En ce qui concerne les retraites agricoles, elle estime qu'il est désormais important d'inscrire dans la loi l'objectif du minimum vieillesse pour tous. Votre commission vous propose l'adoption d'un article additionnel avant l'article premier ter.

Le rapport demandé par l'Assemblée nationale est par ailleurs utile. Son contenu doit être complété ( article premier ter ).

En ce qui concerne les charges sociales, elle propose une mesure unique et simple, portant sur l'exonération dont bénéficient les jeunes agriculteurs. Votre commission vous propose de la majorer par l'adoption d'un article additionnel après l'article 24, afin qu'ils retrouvent l'avantage relatif par rapport aux autres catégories d'exploitants dont ils bénéficiaient avant la substitution CSG/cotisations d'assurance maladie opérée par la loi de financement pour 1998.
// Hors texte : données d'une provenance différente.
(* ===== verification/RmrRecord.v ===== *)
(** * rmr: the recording loop (rmr/rmr_main.c)

    One iteration of record_loop: standby, the rings, the frame prepared for the
    muxer, the continuous recording with its rotation, the motion clips with
    their pre-buffer, and the timelapse.  A file is the list of calls made on its
    muxer and its signer, in order; [Mux], [Sign] and [SignedRec] say what bytes
    they leave.  What the loop learns from outside (the rings, the clocks, the
    storage, what an open or a write returns) is one record per iteration. *)

From stdpp Require Import list strings.
From S2P Require Import Prelude Mux Nal Prebuf Timelapse RmrStorage.

(** ** Files *)

Inductive mux_call :=
| Mc_start
| Mc_video (s : rmr_video_sample)
| Mc_audio (s : rmr_audio_sample)
| Mc_flush
| Mc_finalize
| Mc_sign_begin
| Mc_sign_emit (final : bool).

(** The tracks as set, then the calls. *)
Record mux_file := mk_mux_file {
  mf_video : rmr_video_params; mf_sets : list Z * list Z * list Z; mf_audio : option rmr_audio_params;
  mf_calls : list mux_call
}.

Definition calls (cs : list mux_call) (f : mux_file) : mux_file :=
  mk_mux_file (mf_video f) (mf_sets f) (mf_audio f) (mf_calls f ++ cs).

(** ** The state *)

Definition RMR_MODE_CONTINUOUS : Z := 0.
Definition RMR_MODE_MOTION : Z := 1.
Definition RMR_MODE_BOTH : Z := 2.

Record rmr_config := mk_rmr_config {
  c_mode : Z; c_prebuffer_sec : Z; c_clip_length_sec : Z; c_sign_enabled : bool; c_audio_enabled : bool;
  c_storage : rmr_storage
}.

(** The rings, what their headers said, and the pre-buffers. *)
Record source := mk_source {
  s_video_ring : bool; s_frame_buf_size : Z; s_avcc_buf_size : Z; s_video_codec : Z; s_width : Z; s_height : Z;
  s_params : rmr_codec_params;
  s_audio_ring : bool; s_audio_codec : Z; s_audio_sample_rate : Z; s_audio_aot : Z;
  s_samples_per_frame : Z; s_audio_bps : Z;
  s_audio_retry : Z; s_last_video_ws : Z; s_video_idle : Z; s_last_audio_ws : Z; s_audio_idle : Z;
  s_v_wait_key : bool; s_standby : bool;
  s_video_pb : option rmr_prebuf; s_audio_pb : option rmr_prebuf;
  s_idr_requests : Z
}.

#[export] Instance eta_source : Settable source := fun s =>
  mk_source (s_video_ring s) (s_frame_buf_size s) (s_avcc_buf_size s) (s_video_codec s) (s_width s) (s_height s) (s_params s)
    (s_audio_ring s) (s_audio_codec s) (s_audio_sample_rate s) (s_audio_aot s) (s_samples_per_frame s) (s_audio_bps s)
    (s_audio_retry s) (s_last_video_ws s) (s_video_idle s) (s_last_audio_ws s) (s_audio_idle s) (s_v_wait_key s)
    (s_standby s) (s_video_pb s) (s_audio_pb s) (s_idr_requests s).

(** The continuous recording, with the segments closed so far. *)
Record segments := mk_segments {
  cs_mux : option mux_file; cs_start_rt_us : Z; cs_boundary_rt_us : Z; cs_idr_requested : bool;
  cs_frames_since_flush : Z; cs_frames_written : Z; cs_frames_dropped : Z;
  cs_v_ts_base : Z; cs_a_dts_counter : Z; cs_a_ts_base : Z; cs_was_recording : bool;
  cs_closed : list mux_file; cs_limit_calls : Z
}.

#[export] Instance eta_segments : Settable segments := fun c =>
  mk_segments (cs_mux c) (cs_start_rt_us c) (cs_boundary_rt_us c) (cs_idr_requested c) (cs_frames_since_flush c)
    (cs_frames_written c) (cs_frames_dropped c) (cs_v_ts_base c) (cs_a_dts_counter c) (cs_a_ts_base c)
    (cs_was_recording c) (cs_closed c) (cs_limit_calls c).

(** The motion clips. *)
Record clips := mk_clips {
  kp_mux : option mux_file; kp_v_ts_base : Z; kp_a_dts : Z; kp_a_ts_base : Z; kp_start_us : Z; kp_closed : list mux_file
}.

#[export] Instance eta_clips : Settable clips := fun k =>
  mk_clips (kp_mux k) (kp_v_ts_base k) (kp_a_dts k) (kp_a_ts_base k) (kp_start_us k) (kp_closed k).

Record timelapse := mk_timelapse {
  tp_enabled : bool; tp_tl : rmr_tl; tp_mux : option mux_file; tp_frames_total : Z; tp_closed : list mux_file
}.

#[export] Instance eta_timelapse : Settable timelapse := fun t =>
  mk_timelapse (tp_enabled t) (tp_tl t) (tp_mux t) (tp_frames_total t) (tp_closed t).

Record rmr_state := mk_rmr_state {
  r_recording : bool; r_clip_recording : bool; r_source : source; r_segments : segments; r_clips : clips; r_tl : timelapse
}.

#[export] Instance eta_rmr_state : Settable rmr_state := fun st =>
  mk_rmr_state (r_recording st) (r_clip_recording st) (r_source st) (r_segments st) (r_clips st) (r_tl st).

(** ** One iteration's view of the world *)

Inductive ring_read :=
| Rd_frame (data : list Z) (timestamp : Z) (is_key : bool) (seq : Z)
| Rd_overflow
| Rd_again (write_seq : Z)
| Rd_error.

Inductive rmr_cmd := Cmd_enable | Cmd_disable | Cmd_start | Cmd_stop | Cmd_tl_enable | Cmd_tl_disable | Cmd_tl_snap
| Cmd_tl_interval (val : Z) | Cmd_tl_fps (val : Z).

Record audio_hdr := mk_audio_hdr { ah_codec : Z; ah_rate : Z; ah_profile : Z; ah_width : Z; ah_write_seq : Z }.
Record video_hdr := mk_video_hdr { vh_codec : Z; vh_max_frame : Z; vh_alloc_ok : bool }.

Record tick := mk_tick {
  k_cmd : option rmr_cmd;
  k_have_dest : bool; k_enospc : bool;
  k_audio_open : option audio_hdr; k_video_open : option video_hdr;
  k_video : ring_read; k_sei : list Z; k_audio : list (list Z * Z); k_audio_ws : Z;
  k_seg_available : bool; k_now_rt_us : Z; k_seg_open : bool; k_seg_rt_us : Z; k_write_ok : bool;
  k_clip_available : bool; k_clip_open : bool; k_clip_us : Z; k_now_us : Z; k_cont_open : bool; k_cont_us : Z;
  k_tl_us : Z; k_day : Z; k_tl_open : bool; k_tl_write_ok : bool
}.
Votre commission vous propose d'adopter deux dispositions représentant un réel progrès social dans le monde agricole :

- l'une visant à déterminer un montant minimum pour les pensions de réversion ;

- l'autre étendant au régime agricole les règles d'insaisissabilité et d'incessibilité applicables aux pensions et rentes des régimes d'assurance vieillesse et d'assurance invalidité.

S'agissant des dispositions relatives aux salariés agricoles, elle juge nécessaire d'étendre le champ d'application du titre emploi simplifié agricole afin d'accompagner le développement de l'emploi. Elle estime également nécessaire de redéfinir les dispositions supposées limiter la précarisation de l'emploi salarié agricole, mais qui risquent au contraire de freiner son développement.

Enfin, concernant les dispositions relatives à la mutualité sociale agricole, elle souhaite favoriser l'adoption de dispositions permettant un meilleur fonctionnement de la tutelle ( articles 29 quater à 29 octies ). Elle n'entend pas pour autant accroître de manière trop disproportionnée les outils de cette tutelle par l'institution d'un commissaire du Gouvernement ; votre commission ne souhaite pas la fragilisation du deuxième régime de protection sociale français.